第五回
日本人の精神性が世界の見本になる?


2024.10.31




現在の環境負荷の4割で暮らす以外に未来の子供たちへのバトンは創れない。
それは、ちょっとした不自由さや不便さ(喜ばしい制約)を個やコミュニティーの知識、智慧や技で埋めて行くことであり、その結果、愛着感や達成感、充実感が生まれることも明らかになっている。

ただ、このちょっとした不自由さや不便さを、当たり前のように受け入れられる日本人は世界から観るとどうやら稀のようだ。
多くの自然災害や最近ではコロナ禍でも、日本人はいつも静かに淡々とそれを受け止めてきた。あちこちの国で暴動や略奪が起こっているのを見るにつけて、確かに不思議な心持になる。

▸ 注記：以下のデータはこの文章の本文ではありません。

(** ["%06d"]: the sign takes one of the six places. *)
Definition printf_06d (n : Z) : list byte :=
  if n <? 0 then
    let digits := pretty.pretty (Z.to_N (- n)) in
    list_byte_of_string
      ("-" ++ String.concat "" (replicate (5 - String.length digits) "0") ++ digits)
  else list_byte_of_string (fmt_06d n).

End CLib.

(** ** The CDC client protocol: requests for data (avro_client.c) *)

Module ClientRequest.
Import Bytes Binlog Router Rbr AvroFile AvroClient CLib.

Definition AVRO_MAX_FILENAME_LEN : nat := 255.

Definition with_domain (g : gtid_pos_t) (v : Z) : gtid_pos_t :=
  mkGTID v (server_id g) (gtid_seq g) (event_num g).
Definition with_server_id (g : gtid_pos_t) (v : Z) : gtid_pos_t :=
  mkGTID (domain g) v (gtid_seq g) (event_num g).
Definition with_seq (g : gtid_pos_t) (v : Z) : gtid_pos_t :=
  mkGTID (domain g) (server_id g) v (event_num g).

(** The loop of [extract_gtid_request].  [ptr] is the offset from [start].
    A number is converted only where a digit stands, so the value of
    [strtol] is not negative and is stored as it is.  The [switch] has no
    case for a fourth number: [end] is then not set and [ptr = end] reads
    an uninitialised pointer. *)
Fixpoint extract_gtid_loop (fuel : nat) (start : list byte) (len : Z) (ptr : nat)
    (read : Z) (gtid : gtid_pos_t) : result gtid_pos_t :=
  match fuel with
  | O => Unfinished
  | S fuel' =>
      if Z.of_nat ptr <? len then
        let here := drop ptr start in
        if negb (isdigit (peek here 0)) then
          extract_gtid_loop fuel' start len (S ptr) read gtid
        else
          let '(v, n) := strtol here in
          if read =? 0 then
            extract_gtid_loop fuel' start len (ptr + n) (read + 1) (with_domain gtid v)
          else if read =? 1 then
            extract_gtid_loop fuel' start len (ptr + n) (read + 1)
                              (with_server_id gtid v)
          else if read =? 2 then
            extract_gtid_loop fuel' start len (ptr + n) (read + 1) (with_seq gtid v)
          else Undefined
      else Done gtid
  end.

(** [extract_gtid_request]: every round moves at least one byte ahead, one
    round per byte and one more leave the loop. *)
Definition extract_gtid_request (gtid : gtid_pos_t) (start : list byte) (len : Z)
  : result gtid_pos_t :=
  extract_gtid_loop (S (Z.to_nat len)) start len 0 0 gtid.

(** The test of [get_avrofile_name] for a name with its version: a dot, a
    second dot after it, and something after that. *)
Definition has_version (avro_file : list byte) : bool :=
  match strchr avro_file "." with
  | Some i =>
      match strchr (drop (S i) avro_file) "." with
      | Some j => (0 <? length (drop (S i + S j) avro_file))%nat
      | None => false
      end
  | None => false
  end.

(** [get_avrofile_name]: the name stored in [dest] and the result, the
    offset from [file_ptr] of what follows the first space, if there is
    one.  The array [avro_file] has [data_len + 1] bytes, which has to be
    a positive number. *)
Definition get_avrofile_name (file_ptr : list byte) (data_len : Z)
  : result (list byte * option nat) :=
  let spaces := length (leading isspace file_ptr) in
  let data_len := data_len - Z.of_nat spaces in
  if data_len <? 0 then Undefined
  else
    let avro_file := c_string (peek_n (drop spaces file_ptr) 0 (Z.to_nat data_len)) in
    let '(avro_file, rval) :=
      match strchr avro_file " " with
      | Some k => (take k avro_file, Some (spaces + (k + 1))%nat)
      | None => (avro_file, None)
      end in
    let suffix := if has_version avro_file then ".avro" else ".000001.avro" in
    Done (snprintf AVRO_MAX_FILENAME_LEN (avro_file ++ list_byte_of_string suffix),
          rval).

(** The bytes of a file name in a request: no terminator, no white space. *)
Definition name_bytes (s : list byte) : Prop :=
  Forall (fun b => u8 b <> 0 /\ isspace b = false) s.

Definition dotless (s : list byte) : Prop :=
  Forall (fun b => Byte.eqb b "." = false) s.

(** [while (ptr > buffer && *(ptr) != '.') ptr--] *)
Fixpoint walk_back (buffer : list byte) (ptr : nat) : nat :=
  match ptr with
  | O => O
  | S p =>
      if Byte.eqb (peek buffer (Z.of_nat (S p))) "." then S p
      else walk_back buffer p
  end.

Definition INT_MAX : Z := 2 ^ 31 - 1.

(** [print_next_filename]: what is printed into [dest], [None] for a name
    without a dot.  A dot in the first place makes [ptr--] leave the array
    and [*ptr = '\0'] write before it; [filenum + 1] overflows for
    [INT_MAX]. *)
Definition print_next_filename (file dir : list byte) (len : nat)
  : result (option (list byte)) :=
  let buffer := c_string file in
  match strrchr buffer "." with
  | None => Done None
  | Some O => Undefined
  | Some (S k) =>
      let ptr := walk_back buffer k in
      let filenum := signed32 (strtol (drop (S ptr) buffer)).1 in
      if filenum =? INT_MAX then Undefined
      else
        Done (Some (snprintf len
                      (c_string dir ++ list_byte_of_string "/" ++ take ptr buffer
                       ++ list_byte_of_string "." ++ printf_06d (filenum + 1)
                       ++ list_byte_of_string ".avro")))
  end.

(** [avro_notify_client] *)
Definition avro_notify_client (client : AVRO_CLIENT) : AVRO_CLIENT * list effect :=
  (mkCLIENT (dcb client) (state client) (uuid client) (format client)
            (Z.land (cstate client) (Z.lnot AVRO_WAIT_DATA)),
   [PollFakeWriteEvent (dcb client)]).

Definition set_cstate (client : AVRO_CLIENT) (cs : Z) : AVRO_CLIENT :=
  mkCLIENT (dcb client) (state client) (uuid client) (format client) cs.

このような精神性の原点は、アニミズム型社会にあるように思う。
それは、神道における八百万の神であり、仏教でいう山川草木国土悉皆仏に代表されるように、あらゆるものに神や仏が宿っているという概念である。この様な概念を未だに持ち続けている先進国は確かに日本だけだ。

その原点がどこにあるのかは、なかなか難しい。
少なくとも、近東や北アフリカで殺戮や奪取が繰り返されていた新石器時代、日本では、戦争の無い縄文時代が1万年以上続いた。
人も自然の循環の中にあり、自然に生かされていることを知り、自然を活かし、自然を往なすという暮らし方だ。

この日本型アニミズム文化が醸成したのが江戸の「意気」の概念のように思う。
意気は、自然と和合し、敗者をつくらず、足るを知り、自然のメタファ(見たて)から成る。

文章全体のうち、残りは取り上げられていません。